We’re not that far from asking, “Why didn’t you hug your knees?” » a sad memory that led to the firing of an Alberta judge.

This ignores the osteopath’s position of authority. But yes, she could have refused to take off her clothes. She could have gotten dressed. She could have opened her eyes. Etc. But there is nothing strange and incredible about obeying processing commands, even if those commands are misplaced.

This wouldn’t be the first victim to “freeze.”

Were there any other grounds for conviction? Maybe, maybe not. But it is a big mistake in principle to strive for this “good” behavior or a supposedly “normal” attitude. We can imagine that there will be an appeal.

And this is where we come in to what is most concerning about this case: the competence of Judge Joëlle Roy herself.

Appointed only seven years ago, she was sharply corrected several times by the appeal courts.

  • Last month, the Court of Appeal overturned one of its rulings in which it had annulled a seizure, allegedly because the police did not have sufficient reasons but only “suspicious grounds”. No drugs were observed or seized, Judge Roy said. But… that’s exactly why the police wanted a warrant: to confiscate it.
  • In April 2022, the Court of Appeal overturned the acquittal of the leader of the ultra-nationalist group Atalante, who broke into the premises of Vice Media. The absence of physical violence changes nothing, nor does the “freedom of expression” deemed by the judge.
  • In August 2022, the appeals court accused him of “completely invalidating” the violence of a crime by sentencing a man who broke another man’s jaw to community service. The appeal court had to intervene twice because the judge had repealed an article of the penal code that prohibited absolution in cases of serious bodily harm – the appeal court imposed a prison sentence of one year.
  • In November 2021, the appeal court criticized him for sentencing a man to community service who disposed of construction waste in parking lots for recycling. The defense accepted a 12-month suspended prison sentence. Judge Roy’s decision was poorly reasoned, especially since the defendant’s accomplice had been sentenced to 15 months in prison.
  • In January 2021, the Supreme Court criticized him for violating the rights of police officer Éric Deslauriers and found him guilty of negligent homicide. The Supreme Court was particularly harsh on the judge.

Of course, there is no shame in a judge having one or more of his rulings overturned on appeal. Sometimes there are different interpretations and no one is immune from mistakes – otherwise there would be no need for appeal courts.
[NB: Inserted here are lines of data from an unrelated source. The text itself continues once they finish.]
Lemma cycle_after_cycle_is_calm (s0 s : state) :
  config s = config s0 ->
  cache s = cache (cycle_body w s0).2 ->
  exists evs,
    (poll_cycle w s).2 = add_trace s evs /\ Forall calm evs.
Proof.
  intros Hcfg Hc. rewrite poll_cycle_eq.
  unfold cycle_body, bind, get_config in *. rewrite Hcfg.
  destruct (paused (config s0)).
  - rewrite emit_eq.
    destruct (then_sleep_calm (add_trace s [ELogInfo "Crawler paused"]) [])
      as (x & -> & Hx); [constructor |].
    rewrite add_trace_add. eexists. split; [reflexivity |].
    apply Forall_cons. by split.
  - rewrite !emit_eq in *.
    destruct (second_pass_is_calm (fromkeys (twitter_accounts (config s0)))
                (add_trace s0 [ELogInfo
                   ("Checking " +:+ pretty (length (fromkeys (twitter_accounts (config s0))))
                      +:+ " accounts")])
                (add_trace s [ELogInfo
                   ("Checking " +:+ pretty (length (fromkeys (twitter_accounts (config s0))))
                      +:+ " accounts")]) Hc)
      as (r & evs & Hp & Hf).
    rewrite Hp. destruct r as [[]|e].
    + destruct (then_sleep_calm
                  (add_trace (add_trace s [ELogInfo
                     ("Checking "
                        +:+ pretty (length (fromkeys (twitter_accounts (config s0))))
                        +:+ " accounts")]) evs) [])
        as (x & -> & Hx); [constructor |].
      rewrite !add_trace_add. eexists. split; [reflexivity |].
      apply Forall_cons. split; [done |]. by apply Forall_app.
    + destruct (then_sleep_calm
                  (add_trace (add_trace s [ELogInfo
                     ("Checking "
                        +:+ pretty (length (fromkeys (twitter_accounts (config s0))))
                        +:+ " accounts")]) evs)
                  [ELogException "Error in check loop" e])
        as (x & -> & Hx); [by repeat constructor |].
      rewrite !add_trace_add. eexists. split; [reflexivity |].
      apply Forall_cons. split; [done |]. by apply Forall_app.
Qed.

Lemma cycles_after_cycle_are_calm (n : nat) (s0 s : state) :
  config s = config s0 ->
  cache s = cache (cycle_body w s0).2 ->
  exists evs,
    (check_for_new_tweets w n s).2 = add_trace s evs /\ Forall calm evs.
Proof.
  revert s. induction n as [|n IH]; intros s Hcfg Hc.
  - exists []. split; [by rewrite add_trace_nil | constructor].
  - cbn [check_for_new_tweets]. unfold bind.
    destruct (cycle_after_cycle_is_calm s0 s Hcfg Hc) as (e1 & Hp & Hf1).
    destruct (poll_cycle w s) as [[[]|e] s']; cbn [snd] in *; subst s'.
    + destruct (IH (add_trace s e1)) as (e2 & Hl & Hf2); [done | done |].
      rewrite Hl, add_trace_add. exists (e1 ++ e2). split; [done |].
      by apply Forall_app.
    + by exists e1.
Qed.

End Stationary.

(** X14. In a world whose scraper keeps answering the same, whatever the
    [bot] calls do, the iterations that follow a cycle make no [bot] call,
    write no file and leave the markers as they are. *)
Theorem later_cycles_deliver_nothing (w : world) (n : nat) (s : state) :
  stationary w ->
  exists evs,
    (check_for_new_tweets w n (poll_cycle w s).2).2
    = add_trace (poll_cycle w s).2 evs
    /\ Forall calm evs.
Proof.
  intros Hstat. apply (cycles_after_cycle_are_calm w Hstat n s).
  - apply (lk_config _ _ (loop_keeps_cycle w s)).
  - rewrite poll_cycle_eq.
    destruct (cycle_body w s) as [[[]|e] s1]; apply then_sleep_cache.
Qed.

Lemma later_cycles_deliver_nothing_witness :
  exists evs,
    (check_for_new_tweets world_down 3
       (poll_cycle world_down (state_watching ["@bob"; "@carol"] (Some "@ch"))).2).2
    = add_trace
        (poll_cycle world_down (state_watching ["@bob"; "@carol"] (Some "@ch"))).2 evs
    /\ Forall calm evs.
Proof.
  apply (later_cycles_deliver_nothing world_down 3
           (state_watching ["@bob"; "@carol"] (Some "@ch"))).
  intros n u. reflexivity.
Defined.
(** * key-weaver: deterministic key derivation and threshold recovery

    A shallow embedding of [src/crypto/keyDerivation.ts], [src/api/state.ts],
    the wallet API ([initKeyWeaver], [registerWallet], [recoverWallet],
    [createSignerFromPrivateKey]) and the status helpers of the key
    derivation inspector, followed by the properties the specification
    states about them and by further properties of the code.

    Conventions of the embedding:
    - a JavaScript string is its sequence of UTF-16 code units;
    - a [Uint8Array] is a [list byte];
    - a [bigint] is a [Z]; a [number] holding a count or a threshold is a [Z]
      or a [nat]: the numbers of the model are integers, so [NaN], the
      infinities and fractions are outside it;
    - a function that may throw returns a [result]; the asynchronous API
      functions reject their promise exactly where the model returns [Err];
    - what the JavaScript engine and the cryptographic libraries provide
      (case mapping, collation, SHA-256, HKDF, Keccak-256, secp256k1) is a
      [Platform]; the modules of the repository that the API calls but that
      are not part of the sources at hand are [Collaborators]. *)

From Stdlib Require Import String Ascii.
From Stdlib Require Import List ZArith NArith Bool Lia.
From Stdlib Require Import Permutation Sorting.Sorted.
From Stdlib Require Import Init.Byte Strings.Byte.
From Stdlib Require Import Numbers.DecimalString.
Import ListNotations.
(** Every character of a normalised text is [clean]. *)
Lemma sanitize_chars_clean (s : chars) :
  Forall (fun c => clean c = true) (sanitize_chars s).
Proof.
  unfold sanitize_chars, rstrip_char, remove_char, re_sub_control.
  apply rstrip_by_Forall.
  set (t3 := filter (fun x => negb (is_control x)) _).
  assert (H3 : Forall (fun c => clean c = true) t3).
  { subst t3.
    eapply Forall_impl;
      [|apply filter_Forall_both, filter_Forall_both, filter_Forall_both].
    - intros c [[[H1 H2] H4] H5]. unfold clean.
      rewrite H2, H4, H5. rewrite (proj2 (Ascii.eqb_eq _ _) H1). reflexivity.
    - unfold strip. apply rstrip_by_Forall, lstrip_by_Forall.
      unfold lower. apply Forall_map, Forall_forall. intros c _.
      apply lower_char_idem. }
  assert (E4 : replace_char newline space t3 = t3).
  { unfold replace_char. apply map_Forall_id.
    eapply Forall_impl; [|exact H3].
    intros c Hc. simpl. rewrite (clean_not_newline _ Hc). reflexivity. }
  rewrite E4. apply filter_Forall_keep. exact H3.
Qed.

Lemma clean_parts c :
  clean c = true ->
  lower_char c = c /\ Ascii.eqb c quote = false /\
  Ascii.eqb c backslash = false /\ is_control c = false.
Proof.
  unfold clean. intros H.
  repeat (apply andb_prop in H; destruct H as [H ?]).
  apply Ascii.eqb_eq in H.
  repeat match goal with
         | X : negb _ = true |- _ => apply negb_true_iff in X
         end.
  auto.
Qed.

(** On a clean text, only the two strips of [sanitize_chars] can act. *)
Lemma sanitize_chars_on_clean (r : chars) :
  Forall (fun c => clean c = true) r ->
  sanitize_chars r = rstrip_char comma (strip r).
Proof.
  intros H. unfold sanitize_chars.
  assert (El : lower r = r).
  { unfold lower. apply map_Forall_id. eapply Forall_impl; [|exact H].
    intros c Hc. apply (clean_parts _ Hc). }
  rewrite El.
  assert (Hs : Forall (fun c => clean c = true) (strip r)).
  { unfold strip. apply rstrip_by_Forall, lstrip_by_Forall, H. }
  set (t := strip r) in *.
  assert (E1 : remove_char quote t = t).
  { apply filter_Forall_id. eapply Forall_impl; [|exact Hs].
    intros c Hc. simpl. destruct (clean_parts _ Hc) as (_ & -> & _).
    reflexivity. }
  rewrite E1.
  assert (E2 : remove_char backslash t = t).
  { apply filter_Forall_id. eapply Forall_impl; [|exact Hs].
    intros c Hc. simpl. destruct (clean_parts _ Hc) as (_ & _ & -> & _).
    reflexivity. }
  rewrite E2.
  assert (E3 : re_sub_control t = t).
  { apply filter_Forall_id. eapply Forall_impl; [|exact Hs].
    intros c Hc. simpl. destruct (clean_parts _ Hc) as (_ & _ & _ & ->).
    reflexivity. }
  rewrite E3.
  assert (E4 : replace_char newline space t = t).
  { apply map_Forall_id. eapply Forall_impl; [|exact Hs].
    intros c Hc. simpl. rewrite (clean_not_newline _ Hc). reflexivity. }
  rewrite E4.
  assert (E5 : remove_char carriage_return t = t).
  { apply filter_Forall_id. eapply Forall_impl; [|exact Hs].
    intros c Hc. simpl. rewrite (clean_not_cr _ Hc). reflexivity. }
  rewrite E5. reflexivity.
Qed.

Lemma sanitize_chars_rstrip (s : chars) :
  rstrip_char comma (sanitize_chars s) = sanitize_chars s.
Proof. unfold sanitize_chars, rstrip_char. apply rstrip_by_idem. Qed.

(** Normalising a normalised text again changes it exactly when it has
    white space at an end. *)
Lemma sanitize_chars_twice (s : chars) :
  sanitize_chars (sanitize_chars s) = sanitize_chars s <->
  strip (sanitize_chars s) = sanitize_chars s.
Proof.
  rewrite (sanitize_chars_on_clean (sanitize_chars_clean s)).
  set (r := sanitize_chars s). split.
  - intros H. destruct (strip_length r) as [E|L]; [exact E|].
    exfalso.
    assert (List.length (rstrip_char comma (strip r)) <= List.length (strip r)).
    { unfold rstrip_char.
      destruct (rstrip_by_length (Ascii.eqb comma) (strip r)) as [->|]; lia. }
    rewrite H in *. lia.
  - intros ->. apply sanitize_chars_rstrip.
Qed.

Lemma string_of_list_ascii_inj (a b : list ascii) :
  string_of_list_ascii a = string_of_list_ascii b -> a = b.
Proof.
  intros H. apply (f_equal list_ascii_of_string) in H.
  rewrite !list_ascii_of_string_of_list_ascii in H. exact H.
Qed.

End TextFacts.

(* ===================================================================== *)
(** * Normalisation of question texts *)
(* ===================================================================== *)

Module Sanitize.

Import Text.
Local Open Scope string_scope.

(** C5, as stated: normalising twice is the same as normalising once.
    It fails on the question text [a ,]: the first pass strips white
    space before it removes the trailing comma and leaves [a ] (with a
    trailing blank), which the second pass strips to [a]. *)
Lemma sanitize_text_not_idempotent :
  _sanitize_text (_sanitize_text "a ,") <> _sanitize_text "a ,".
Proof. vm_compute. discriminate. Qed.

(** C5, amended: for every question text [s],
    [normalize(normalize(s)) == normalize(s)] holds exactly when
    [normalize(s)] has no white space at either end. *)
Theorem sanitize_text_idempotent_iff (s : string) :
  _sanitize_text (_sanitize_text s) = _sanitize_text s <->
  Path.str_strip (_sanitize_text s) = _sanitize_text s.
Proof.
  unfold _sanitize_text, Path.str_strip.
  rewrite !list_ascii_of_string_of_list_ascii.
  split; intros H.
  - f_equal. apply TextFacts.sanitize_chars_twice.
    apply TextFacts.string_of_list_ascii_inj. exact H.
  - f_equal. apply TextFacts.sanitize_chars_twice.
    apply TextFacts.string_of_list_ascii_inj. exact H.
Qed.
Lemma validate_dueDate now this value :
  validate now this = true → this.(dueDate) = Some value → now < value.
Proof.
  unfold validate. intros Hv Hd. rewrite Hd in Hv.
  apply andb_prop in Hv as [Hv _]. apply andb_prop in Hv as [Hv _].
  by apply Z.ltb_lt in Hv.
Qed.

(** [router.put("/:id/subtasks/:subtaskId")] answers 200 exactly when the
    task and its project exist, the requester is a member of the project,
    the task has a subtask with the id sent, and the task passes the
    schema's validation at both saves: its progress is within 0..100 and
    its due date, if it has one, is later than the clock each time. So no
    subtask of a task whose due date has passed can be toggled: the answer
    is 500. On 200 the store is the one the two methods leave. On any other
    answer the store is left as it was, with one exception: when the due
    date passes between the two saves the answer is 500 and the flip the
    first save has written stays. *)
Theorem put_subtask_outcome (now1 now2 : Date) (subtaskId : ObjectId)
    (req : Request) (db : Db.t) :
  let out := put_subtask now1 now2 subtaskId req db in
  (out.1.(statusCode) = 200
   ↔ ∃ task p s, Task.findById req.(params_id) db = Some task
       ∧ Project.findById task.(project) db = Some p
       ∧ ProjectSchema.isMember req.(userId) p = true
       ∧ s ∈ task.(subtasks) ∧ s.(sub_id) = subtaskId
       ∧ validate now1 task = true
       ∧ ∀ value, task.(dueDate) = Some value → now2 < value)
  ∧ (out.1.(statusCode) = 200 →
     ∃ task t1 db1,
       Task.findById req.(params_id) db = Some task
       ∧ Task.toggleSubtask now1 subtaskId task db = Return (t1, db1)
       ∧ out.2 = (Task.updateProgressFromSubtasks now2 t1 db1).2)
  ∧ (out.1.(statusCode) ≠ 200 →
     out.2 = db
     ∨ out.1.(statusCode) = 500
       ∧ ∃ task t1 value,
           Task.findById req.(params_id) db = Some task
           ∧ task.(dueDate) = Some value ∧ now1 < value ≤ now2
           ∧ Task.toggleSubtask now1 subtaskId task db = Return (t1, out.2))
  ∧ (∀ task value,
       Task.findById req.(params_id) db = Some task →
       task.(dueDate) = Some value → value ≤ now1 →
       out.1.(statusCode) ≠ 200 ∧ out.2 = db).
Proof.
  cbn zeta. unfold put_subtask.
  destruct (Task.findById (params_id req) db) as [task|] eqn:Ht;
    [|cbn; repeat split; try done; try (by left);
      intros (t & p & s & ? & _); done].
  destruct (Project.findById (project task) db) as [p|] eqn:Hp;
    [|cbn; repeat split; try done; try (by left);
      intros (t & p & s & [= <-] & ? & _); congruence].
  destruct (ProjectSchema.isMember (userId req) p) eqn:Hm; cbn [negb];
    [|cbn; repeat split; try done; try (by left);
      intros (t & p' & s & [= <-] & ? & ? & _); congruence].
  rewrite validated_toggleSubtask.
  destruct (Task.toggleSubtask now1 subtaskId task db) as [[t1 db1]|msg] eqn:Htog.
  - destruct (toggleSubtask_Return _ _ _ _ _ _ Htog) as ((s & Hs & Hq) & Hlen & Hd1).
    destruct (validate now1 task) eqn:Hv1.
    + rewrite validated_updateProgressFromSubtasks, Hlen.
      rewrite validate_in_range
        by (cbn [progress set_progress]; apply subtasksProgress_range).
      cbn [dueDate set_progress]. rewrite Hd1.
      destruct (dueDate task) as [value|] eqn:Hdue.
      * pose proof (validate_dueDate _ _ _ Hv1 Hdue) as Hlt.
        destruct (now2 <? value) eqn:Hd2.
        -- apply Z.ltb_lt in Hd2.
           destruct (Task.updateProgressFromSubtasks now2 t1 db1) as [t2 db2] eqn:Hup.
           cbn [fst snd statusCode]. split; [|split; [|split]].
           ++ split; [intros _|done]. exists task, p, s.
              repeat split; try done.
              intros v Hv. assert (v = value) by congruence. lia.
           ++ intros _. exists task, t1, db1. by rewrite Htog, Hup.
           ++ done.
           ++ intros t v [= <-] Hv Hle. assert (v = value) by congruence. lia.
        -- apply Z.ltb_ge in Hd2. cbn [fst snd statusCode].
           split; [|split; [|split]].
           ++ split; [done|].
              intros (t & p' & s' & [= <-] & _ & _ & _ & _ & _ & H).
              specialize (H value Hdue). lia.
           ++ done.
           ++ intros _. right. split; [done|]. exists task, t1, value.
              repeat split; try done; lia.
           ++ intros t v [= <-] Hv Hle. assert (v = value) by congruence. lia.
      * destruct (Task.updateProgressFromSubtasks now2 t1 db1) as [t2 db2] eqn:Hup.
        cbn [fst snd statusCode]. split; [|split; [|split]].
        -- split; [intros _|done]. exists task, p, s.
           repeat split; try done. intros v Hv. congruence.
        -- intros _. exists task, t1, db1. by rewrite Htog, Hup.
        -- done.
        -- intros t v [= <-] Hv. congruence.
    + cbn [String.eqb Ascii.eqb Bool.eqb fst snd statusCode].
      split; [|split; [|split]].
      * split; [done|].
        intros (t & p' & s' & [= <-] & _ & _ & _ & _ & H & _). congruence.
      * done.
      * intros _. by left.
      * intros t v _ _ _. done.
  - destruct (toggleSubtask_Throw _ _ _ _ _ Htog) as [-> Hnone].
    cbn [String.eqb Ascii.eqb Bool.eqb fst snd statusCode].
    split; [|split; [|split]].
    + split; [done|].
      intros (t & p' & s & [= <-] & _ & _ & Hs & Hq & _). exfalso.
      by apply (Hnone s Hs).
    + done.
    + intros _. by left.
    + intros t v _ _ _. done.
Qed.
But apart from the quantity, there is also the manner. And when we examine the verdicts, we see that these are repeated, serious errors of judgment that the judge is accused of making.

Even after correction, this leads to new attempts, costs, uncertainties, loss of credibility, etc.

At this level of correction one can really question one’s competence.

In short, it is not just this complainant who could open her eyes.